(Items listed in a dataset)
^^^^^^^^

Lemma setItem_then_getItem_witness :
  let s := {| isAvailable := None;
              browser := {| present := true; denied := false; full := false;
                            items := {["score" := "12"]} |} |} in
  (getItem "level" (setItem "level" "3" s).1).2 = Some "3"
  ∧ (getItem "score" (setItem "level" "3" s).1).2 = Some "12".
Proof.
  intros s.
  destruct (setItem_then_getItem "level" "3" s) as [H _].
  destruct (H eq_refl) as [H1 H2]. split.
  - by rewrite H1.
  - by rewrite H2.
Defined.

(** X20. A value stored with [setJSON] comes back from [getJSON]
    whenever the write reports success, the text of the value is not
    empty and parses back to the value. A key that is missing, or whose
    text is empty or does not parse, gives the default. *)
Theorem setJSON_then_getJSON {T : Type} (parse : string → option T)
    (stringify : T → option string) key (value : T) defaultValue text s :
  stringify value = Some text →
  text ≠ "" →
  let written := setJSON stringify key value s in
  (written.2 = true → parse text = Some value →
   getJSON parse key defaultValue written.1 = (written.1, Some value))
  ∧ (written.2 = true → parse text = None →
     getJSON parse key defaultValue written.1 = (written.1, defaultValue))
  ∧ ((getItem key s).2 = None →
     (getJSON parse key defaultValue s).2 = defaultValue).
Proof.
  intros Htext Hne written.
  assert (Hw : written = setItem key text s).
  { subst written. unfold setJSON. by rewrite Htext. }
  assert (Hread : written.2 = true →
                  getItem key written.1 = (written.1, Some text)).
  { intros Hok. rewrite Hw in Hok |- *.
    by destruct (setItem_read_back key text s Hok). }
  assert (Htruthy : Host.truthyStr (Some text) = Some text).
  { unfold Host.truthyStr. destruct (String.eqb text "") eqn:E; [|done].
    by apply String.eqb_eq in E. }
  repeat split.
  - intros Hok Hparse. unfold getJSON. rewrite (Hread Hok), Htruthy. by rewrite Hparse.
  - intros Hok Hparse. unfold getJSON. rewrite (Hread Hok), Htruthy. by rewrite Hparse.
  - unfold getJSON. destruct (getItem key s) as [s1 found]. cbn [snd].
    by intros ->.
Qed.

Lemma setJSON_then_getJSON_witness :
  let s := {| isAvailable := None;
              browser := {| present := true; denied := false; full := false;
                            items := ∅ |} |} in
  let parse text := if String.eqb text "true" then Some true
                    else if String.eqb text "false" then Some false else None in
  let stringify (b : bool) := Some (if b then "true" else "false") in
  (getJSON parse "muted" None (setJSON stringify "muted" true s).1).2 = Some true.
Proof.
  intros s parse stringify.
  destruct (setJSON_then_getJSON parse stringify "muted" true None "true" s eq_refl)
    as (H & _); [done|].
  by rewrite (H eq_refl eq_refl).
Defined.

End SafeStorageProperties.

(** * The game-state panel: storing and loading *)

Section PanelProperties.

Import Codec Panel.

Lemma normalizeGameState_dataFree raw : dataFree (normalizeGameState raw).
Proof.
  destruct raw as [| |b|n|s|items|o]; try done.
  unfold normalizeGameState.
  destruct (hasKey "gameState" o) eqn:Eg.
  - destruct (_ && _)%bool; cbn [dataFree].
    + rewrite hasKey_setKey_ne by done. apply hasKey_removeKey_same.
    + apply hasKey_removeKey_same.
  - destruct (hasKey "data" o) eqn:Ed; cbn [dataFree]; [|done].
    rewrite hasKey_setKey_ne by done. apply hasKey_removeKey_same.
Qed.

Lemma stampBody_dataFree now v : dataFree v → dataFree (stampBody now v).
Proof.
  destruct v as [| |b|n|s|items|o]; try done. cbn [stampBody dataFree].
  intros H. destruct (truthy (getKey "timestamp" o)); [done|].
  cbn [dataFree]. by rewrite hasKey_setKey_ne.
Qed.

Lemma stampState_dataFree now v : dataFree v → dataFree (stampState now v).
Proof.
  destruct v as [| |b|n|s|items|o]; try done. intros H. unfold stampState.
  destruct (getKey "gameState" o) eqn:E;
    try (by apply stampBody_dataFree);
    cbn [dataFree]; by rewrite hasKey_setKey_ne.
Qed.

Lemma hasKey_jsonify k (o : list (string * value)) :
  hasKey k o = false →
  hasKey k (flat_map (λ kv, let '(k', x) := kv in
                            match x with
                            | VUndefined => []
                            | _ => [(k', jsonify x)]
                            end) o) = false.
Proof.
  induction o as [|[k' x] o IH]; [done|]. cbn [hasKey flat_map].
  destruct (String.eqb k k') eqn:E; [done|]. intros H.
  destruct x; cbn [app hasKey]; rewrite ?E; by apply IH.
Qed.

Lemma jsonify_dataFree v : dataFree v → dataFree (jsonify v).
Proof.
  destruct v as [| |b|n|s|items|o]; try done. cbn [jsonify dataFree].
  apply hasKey_jsonify.
Qed.

Lemma normalizeGameState_of_dataFree v : dataFree v → normalizeGameState v = v.
Proof.
  destruct v as [| |b|n|s|items|o]; try done. cbn [dataFree]. intros H.
  unfold normalizeGameState. rewrite H, (getKey_absent _ _ H), (removeKey_absent _ _ H).
  cbn [isUndefined negb]. rewrite andb_false_r. by destruct (hasKey "gameState" o).
Qed.
(** X10. For every environment, a namespace that [createMountNamespace]
    returns has the assembled root of a non-empty list and exactly one
    mount: the proc filesystem, mounted from device "none", at the
    directory entry the lookup of [/proc] from the root ended in; the
    counter is left at what the lookup left. *)
Theorem createMountNamespace_success_shape env userCtx rootCtx
    (mounts : list string) budget mns remaining :
  createMountNamespace env userCtx rootCtx mounts budget = (Ok mns, remaining) →
  ∃ wd m0 rest dirent,
    Getwd env = Ok wd ∧ mounts = m0 :: rest
    ∧ mnsRoot mns = assembled (hostStack wd m0 rest)
    ∧ mnsMounts mns = [(dirent, MountRoot procfs "none" {| ReadOnly := false |} "")]
    ∧ resolve (view (initialStore env) (mnsRoot mns)) budget [] ["proc"]
      = (Ok dirent, remaining).
Proof.
  unfold createMountNamespace. intros Hrun.
  destruct (createMountNamespace_prepare env userCtx rootCtx mounts)
    as [[mns0 inode]|e|msg] eqn:Hprep; [|discriminate..].
  apply createMountNamespace_prepare_inv in Hprep
    as (wd & m0 & rest & Hwd & -> & -> & ->).
  unfold FindInode in Hrun. cbn [mnsRoot] in Hrun.
  change (filepath.IsAbs "/proc") with true in Hrun.
  change (components "/proc") with ["proc"] in Hrun. cbv iota zeta in Hrun.
  destruct (resolve _ budget [] ["proc"]) as [[dirent|e|msg] left'] eqn:Hres;
    cbn [wrap mbind result_mbind result_bind] in Hrun; [|discriminate..].
  injection Hrun as Hmns <-.
  unfold MountAt in Hmns.
  apply wrap_Ok, outcome_Ok in Hmns; destruct Hmns as [_ ->].
  exists wd, m0, rest, dirent. cbn [mnsRoot mnsMounts]. by rewrite Hres.
Qed.

Lemma createMountNamespace_success_shape_witness :
  ∃ mns wd m0 rest dirent,
    createMountNamespace (chainEnv 2) rootContext rootContext ["/a"] 40
    = (Ok mns, 38)
    ∧ Getwd (chainEnv 2) = Ok wd ∧ ["/a"] = m0 :: rest
    ∧ mnsRoot mns = assembled (hostStack wd m0 rest)
    ∧ mnsMounts mns = [(dirent, MountRoot procfs "none" {| ReadOnly := false |} "")]
    ∧ resolve (view (initialStore (chainEnv 2)) (mnsRoot mns)) 40 [] ["proc"]
      = (Ok dirent, 38).
Proof.
  eexists. 
  assert (Hrun : createMountNamespace (chainEnv 2) rootContext rootContext
                   ["/a"] 40
                 = (Ok {| mnsRoot := assembled (hostStack "/work" "/a" []);
                          mnsMounts := [(["ll"], procInode)] |}, 38))
    by (vm_compute; reflexivity).
  destruct (createMountNamespace_success_shape _ _ _ _ _ _ _ Hrun)
    as (wd & m0 & rest & dirent & H).
  exists wd, m0, rest, dirent. split; [exact Hrun | exact H].
Defined.

(** X11. The traversal counter is only ever spent: whatever
    [createMountNamespace] returns, the counter it leaves does not exceed
    the one it was given, and a construction that fails before the lookup
    leaves it untouched. *)
Theorem createMountNamespace_budget env userCtx rootCtx (mounts : list string)
    (budget : nat) :
  ((createMountNamespace env userCtx rootCtx mounts budget).2 ≤ budget)%nat
  ∧ ((∀ pair, createMountNamespace_prepare env userCtx rootCtx mounts
              ≠ Ok pair) →
     (createMountNamespace env userCtx rootCtx mounts budget).2 = budget).
Proof.
  unfold createMountNamespace.
  destruct (createMountNamespace_prepare env userCtx rootCtx mounts)
    as [[mns inode]|e|msg]; [|by split..].
  split; [|intros Hnot; by destruct (Hnot (mns, inode))].
  unfold FindInode. cbv zeta.
  pose proof (resolve_budget (view (initialStore env) (mnsRoot mns)) budget
                (if filepath.IsAbs "/proc" then [] else [])
                (components "/proc")) as Hle.
  by destruct (resolve _ budget _ _) as [found remaining].
Qed.

(** The namespace step on a kernel without a namespace: it sets the
    namespace [createMountNamespace] returned, or changes nothing. *)
Lemma Run_mounts_cases env o ctx rootCtx w r w' :
  kMounts (kernel w) = None →
  Run_mounts env o ctx rootCtx w = (r, w') →
  (∃ mns,
      (createMountNamespace env ctx rootCtx
         (strings.Split (Mounts o) ","%char) (MaxSymlinkTraversals env)).1
      = Ok mns
      ∧ r = Ok () ∧ w' = withNamespace w mns)
  ∨ (r ≠ Ok () ∧ w' = w).
Proof.
  intros Hk. unfold Run_mounts, mbind, M_bind, RootMountNamespace.
  rewrite Hk.
  destruct (createMountNamespace _ _ _ _ _) as [[mns|e|msg] remaining];
    cbn; intros [= <- <-].
  - left. by exists mns.
  - by right.
  - by right.
Qed.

^^^^^^^^

# What to do:
Given the records above, restate word for word only the lines starting at the one with "getItem key written.1" and ending at the one with "destruct v as [| |b|n|s|items|o]; try done. intros".

# Response:
                  getItem key written.1 = (written.1, Some text)).
  { intros Hok. rewrite Hw in Hok |- *.
    by destruct (setItem_read_back key text s Hok). }
  assert (Htruthy : Host.truthyStr (Some text) = Some text).
  { unfold Host.truthyStr. destruct (String.eqb text "") eqn:E; [|done].
    by apply String.eqb_eq in E. }
  repeat split.
  - intros Hok Hparse. unfold getJSON. rewrite (Hread Hok), Htruthy. by rewrite Hparse.
  - intros Hok Hparse. unfold getJSON. rewrite (Hread Hok), Htruthy. by rewrite Hparse.
  - unfold getJSON. destruct (getItem key s) as [s1 found]. cbn [snd].
    by intros ->.
Qed.

Lemma setJSON_then_getJSON_witness :
  let s := {| isAvailable := None;
              browser := {| present := true; denied := false; full := false;
                            items := ∅ |} |} in
  let parse text := if String.eqb text "true" then Some true
                    else if String.eqb text "false" then Some false else None in
  let stringify (b : bool) := Some (if b then "true" else "false") in
  (getJSON parse "muted" None (setJSON stringify "muted" true s).1).2 = Some true.
Proof.
  intros s parse stringify.
  destruct (setJSON_then_getJSON parse stringify "muted" true None "true" s eq_refl)
    as (H & _); [done|].
  by rewrite (H eq_refl eq_refl).
Defined.

End SafeStorageProperties.

(** * The game-state panel: storing and loading *)

Section PanelProperties.

Import Codec Panel.

Lemma normalizeGameState_dataFree raw : dataFree (normalizeGameState raw).
Proof.
  destruct raw as [| |b|n|s|items|o]; try done.
  unfold normalizeGameState.
  destruct (hasKey "gameState" o) eqn:Eg.
  - destruct (_ && _)%bool; cbn [dataFree].
    + rewrite hasKey_setKey_ne by done. apply hasKey_removeKey_same.
    + apply hasKey_removeKey_same.
  - destruct (hasKey "data" o) eqn:Ed; cbn [dataFree]; [|done].
    rewrite hasKey_setKey_ne by done. apply hasKey_removeKey_same.
Qed.

Lemma stampBody_dataFree now v : dataFree v → dataFree (stampBody now v).
Proof.
  destruct v as [| |b|n|s|items|o]; try done. cbn [stampBody dataFree].
  intros H. destruct (truthy (getKey "timestamp" o)); [done|].
  cbn [dataFree]. by rewrite hasKey_setKey_ne.
Qed.

Lemma stampState_dataFree now v : dataFree v → dataFree (stampState now v).
Proof.
  destruct v as [| |b|n|s|items|o]; try done. intros H. unfold stampState.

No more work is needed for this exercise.